Police in the Legebokoff case are still searching for clues. He was said by police to frequently use the online alias 1CountryBoy. Anyone with possible information that might help prove or refute the charges against Legebokoff is asked to call a toll free hotline has been set up especially for this case: 1-877-987-8477.
Body of evidence
The lack of a body in a murder investigation is typically a large hole in the prosecution's body of evidence, and was spelled out in law as impossible to stand up in court ever since a fatal miscarriage of justice in 1661.
In the case of missing gentleman William Harrison of Campden, England, evidence was found of his assault while he walked between local towns. His body was never discovered. An employee, the employee's mother and employee's brother were all convicted of murder in the case.
It is believed some damning confessions, recanted in vain during court, were obtained by torture.
After all three were hanged, Harrison showed up a year later with stories of his abduction and escape. The case, thereafter known as The Campden Wonder, was used by the horrified British judiciary to abolish the practice of prosecution minus a body.
That rule held until the 20th century. One of the first known cases to break the "no body, no murder" spell was that of Henri Dsir Landru in 1921 in France.
This case hinged on records Landru kept, discovered by police, on missing women. The records and other physical evidence led to his conviction for serial killing. He would lure single women with personal ads, seduce them into his confidence, then murdered them for their money and
assets.
He killed 10 women (and the son of one) and destroyed their bodies in his oven to void the corpus delicti requirement.
British case law joined the French advancement in 1954 with the case of Michail Onufrejczyk, who was convicted of the murder of a roommate based solely on circumstantial evidence. It was argued, largely through blood and bone fragment evidence but also financial records, that Onufrejczyk killed his friend and fed the body to the pigs on their Welsh farm.
This was prior to many of the forensic techniques available to modern police scientists, like those used in
Canada's most infamous case of "no body" murder.
Though not the first "no body" murder conviction in Canada, Robert William Pickton is Canada's most noted investigation of this sort, and shared the pig farm
commonality with Onufrejczyk.
Police found DNA evidence of 26 missing women on his Lower Mainland property, plus his confession suggesting 49 killings.
Crown focused on the six victims with the strongest likelihood of conviction and in 2007, despite lack of a body, he was found guilty on all six: Sereena Abotsway, Marnie Frey, Andrea Joesbury, Georgina Papin, Mona Wilson and Brenda Wolfe.
There's still reason for the judicial system to be wary, however.
Many wrongful convictions for serious crimes have tainted Canadian court history, and modern Australia also provided a cautionary tale about the need for judicial strictness of evidence in "no body" cases in particular.
In 2003, Queensland authorities were in the middle of prosecuting serial rapist and killer Leonard John Fraser.
One of his victims was supposedly missing teenager
Natasha Ryan.

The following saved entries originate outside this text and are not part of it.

Lemma next_branch_down_ge s e c x :
  0 <= s -> 0 <= e -> 0 <= c -> next_branch s e c false = Returns x -> s <= x.
Proof.
  intros Hs He Hc. unfold next_branch, Uint.add.
  destruct (_ <=? Uint.MAX); [|discriminate]. cbn [rbind].
  intros H. apply Returns_inj in H as <-. unfold unwrap_or.
  destruct (muldiv _ _ _ _) eqn:Em; [|lia].
  destruct (Z.eq_dec (Uint.abs_diff e c) 0) as [Hz|Hz].
  - unfold muldiv in Em. rewrite Hz in Em. discriminate.
  - apply muldiv_down_ge in Em; unfold Uint.abs_diff in *; lia.
Qed.

(** In the code both arms of [if negative] compute [sqrt_sale_ratio * (e + c)
    / |e - c|]: below the equilibrium that quotient is never smaller than
    [sqrt_sale_ratio], and the final [min] returns [sqrt_sale_ratio]. *)
Lemma calculate_next_sqrt_ratio_below_is_sale_ratio sqrt_ratio liquidity sr0 sr1
    time_elapsed fee ssr v :
  0 <= sqrt_ratio ->
  compute_sqrt_sale_ratio sr0 sr1 = Returns ssr ->
  sqrt_ratio < ssr ->
  calculate_next_sqrt_ratio sqrt_ratio liquidity sr0 sr1 time_elapsed fee = Returns v ->
  v = ssr.
Proof.
  intros H0 Hs Hlt H. pose proof (compute_sqrt_sale_ratio_nonneg _ _ _ Hs) as Hn.
  unfold calculate_next_sqrt_ratio in H. rewrite Hs in H. cbn [rbind] in H.
  cbv zeta in H. rust_paths H; apply Returns_inj in H; ltb_to_prop; try lia.
  match goal with
  | Ec : compute_c _ _ = Returns _ |- _ =>
      pose proof (compute_c_nonneg _ _ _ _ Hn H0 Ec) as Hc
  end.
  match goal with
  | E : (if ?n then next_branch _ ?e _ _ else _) = _ |- _ =>
      assert (He : 0 <= e) by apply shl_nonneg;
      destruct n; apply next_branch_down_ge in E; lia
  end.
Qed.

(** Above the equilibrium the code overflows the 256 bits of
    [(sale_ratio << 16)] when the ratio reaches [2^240]: with
    [sale_rate_token0 = 1] and [sale_rate_token1 = 2^127] the ratio is
    [2^255] and the computed square root sale ratio is [0]. *)
Lemma compute_sqrt_sale_ratio_top_band_wraps :
  Uint.shl (2 ^ 127) 128 / 1 = 2 ^ 255 /\ compute_sqrt_sale_ratio 1 (2 ^ 127) = Returns 0.
Proof. split; vm_compute; reflexivity. Qed.

(** C3: whenever [calculate_next_sqrt_ratio] returns, its result does not
    pass [sqrt_sale_ratio]: at least [sqrt_sale_ratio] when the current
    price is above it, at most [sqrt_sale_ratio] when the current price is at
    or below it. *)
Theorem calculate_next_sqrt_ratio_clamp sqrt_ratio liquidity sale_rate_token0
    sale_rate_token1 time_elapsed fee sqrt_sale_ratio v :
  compute_sqrt_sale_ratio sale_rate_token0 sale_rate_token1 = Returns sqrt_sale_ratio ->
  calculate_next_sqrt_ratio sqrt_ratio liquidity sale_rate_token0 sale_rate_token1
    time_elapsed fee = Returns v ->
  (sqrt_sale_ratio < sqrt_ratio -> sqrt_sale_ratio <= v) /\
  (sqrt_ratio <= sqrt_sale_ratio -> v <= sqrt_sale_ratio).
Proof.
  intros Hs H. unfold calculate_next_sqrt_ratio in H. rewrite Hs in H.
  cbn [rbind] in H. cbv zeta in H.
  rust_paths H; apply Returns_inj in H as <-; ltb_to_prop; lia.
Qed.

Lemma calculate_next_sqrt_ratio_clamp_witness :
  compute_sqrt_sale_ratio (2 * 10 ^ 18 * 2 ^ 32) (10 ^ 18 * 2 ^ 32) =
    Returns 240615969168004511545033772477625056927 /\
  calculate_next_sqrt_ratio (2 ^ 128) (10 ^ 24) (2 * 10 ^ 18 * 2 ^ 32) (10 ^ 18 * 2 ^ 32) 1 0 =
    Returns 340282026639252118183347287047607050306 /\
  ((240615969168004511545033772477625056927 < 2 ^ 128 ->
    240615969168004511545033772477625056927 <= 340282026639252118183347287047607050306) /\
   (2 ^ 128 <= 240615969168004511545033772477625056927 ->
    340282026639252118183347287047607050306 <= 240615969168004511545033772477625056927)).
Proof.
  assert (Hs : compute_sqrt_sale_ratio (2 * 10 ^ 18 * 2 ^ 32) (10 ^ 18 * 2 ^ 32) =
                 Returns 240615969168004511545033772477625056927) by (vm_compute; reflexivity).
  assert (Hv : calculate_next_sqrt_ratio (2 ^ 128) (10 ^ 24) (2 * 10 ^ 18 * 2 ^ 32)
                 (10 ^ 18 * 2 ^ 32) 1 0 = Returns 340282026639252118183347287047607050306)
    by (vm_compute; reflexivity).
  split; [exact Hs | split; [exact Hv |]].
  exact (calculate_next_sqrt_ratio_clamp _ _ _ _ _ _ _ _ Hs Hv).
Defined.

(** C5: with [liquidity = 0] and [sale_rate_token0 > 0],
    [calculate_next_sqrt_ratio] returns the banded square root of
    [(sale_rate_token1 << 128) / sale_rate_token0], every shift being a
    256-bit [U256] shift ([Uint.shl]): [(r << 16).isqrt() << 56] when
    [r >= 2^192], [(r << 64).isqrt() << 32] when [2^128 <= r < 2^192],
    [(r << 128).isqrt()] otherwise. *)
Theorem calculate_next_sqrt_ratio_zero_liquidity sqrt_ratio sale_rate_token0
    sale_rate_token1 time_elapsed fee :
  0 < sale_rate_token0 ->
  calculate_next_sqrt_ratio sqrt_ratio 0 sale_rate_token0 sale_rate_token1 time_elapsed fee =
  Returns (let r := Uint.shl sale_rate_token1 128 / sale_rate_token0 in
           if 2 ^ 192 <=? r then Uint.shl (Z.sqrt (Uint.shl r 16)) 56
           else if 2 ^ 128 <=? r then Uint.shl (Z.sqrt (Uint.shl r 64)) 32
           else Z.sqrt (Uint.shl r 128)).
Proof.
  intros H0. unfold calculate_next_sqrt_ratio, compute_sqrt_sale_ratio.
  rewrite div_ok by lia. cbn [rbind]. cbv zeta.
  change (U256 [0; 0; 0; 1]) with (2 ^ 192). change (U256 [0; 0; 1; 0]) with (2 ^ 128).
  destruct (2 ^ 192 <=? _); [|destruct (2 ^ 128 <=? _)]; reflexivity.
Qed.

Lemma calculate_next_sqrt_ratio_zero_liquidity_witness :
  calculate_next_sqrt_ratio (2 ^ 128) 0 (10 ^ 18 * 2 ^ 32) (2 * 10 ^ 18 * 2 ^ 32) 1 0 =
  Returns 481231938336009023090067544951314448384.
Proof.
  rewrite (calculate_next_sqrt_ratio_zero_liquidity (2 ^ 128) (10 ^ 18 * 2 ^ 32)
             (2 * 10 ^ 18 * 2 ^ 32) 1 0) by lia.
  vm_compute. reflexivity.
Defined.

(** C1 (counterexamples): [calculate_next_sqrt_ratio] panics when
    [sale_rate_token0 = 0] (division by zero in [compute_sqrt_sale_ratio]),
    in particular when both sale rates are [0], and when
    [sqrt_ratio = sqrt_sale_ratio = 0] with [liquidity > 0] ([unwrap] of the
    [muldiv] by [0] in [compute_c]). *)
Lemma calculate_next_sqrt_ratio_panics :
  calculate_next_sqrt_ratio (2 ^ 128) (10 ^ 18) 0 (10 ^ 18) 1 0 = Panics /\
  calculate_next_sqrt_ratio (2 ^ 128) (10 ^ 18) 0 0 1 0 = Panics /\
  calculate_next_sqrt_ratio 0 1 1 0 1 0 = Panics.
Proof. vm_compute. repeat split. Qed.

He even confessed to her murder.
Yet she was discovered alive and well during the trial.
It was soon revealed that she had been five years in hiding from a home life she wished to avoid (her boyfriend was eventually jailed for a year for perjuring himself in her 1998 disappearance).
Fraser's confession was attributed to padding his credibility for the purpose of making incarceration deals with authorities. The other charges stuck and in 2007 he died in jail.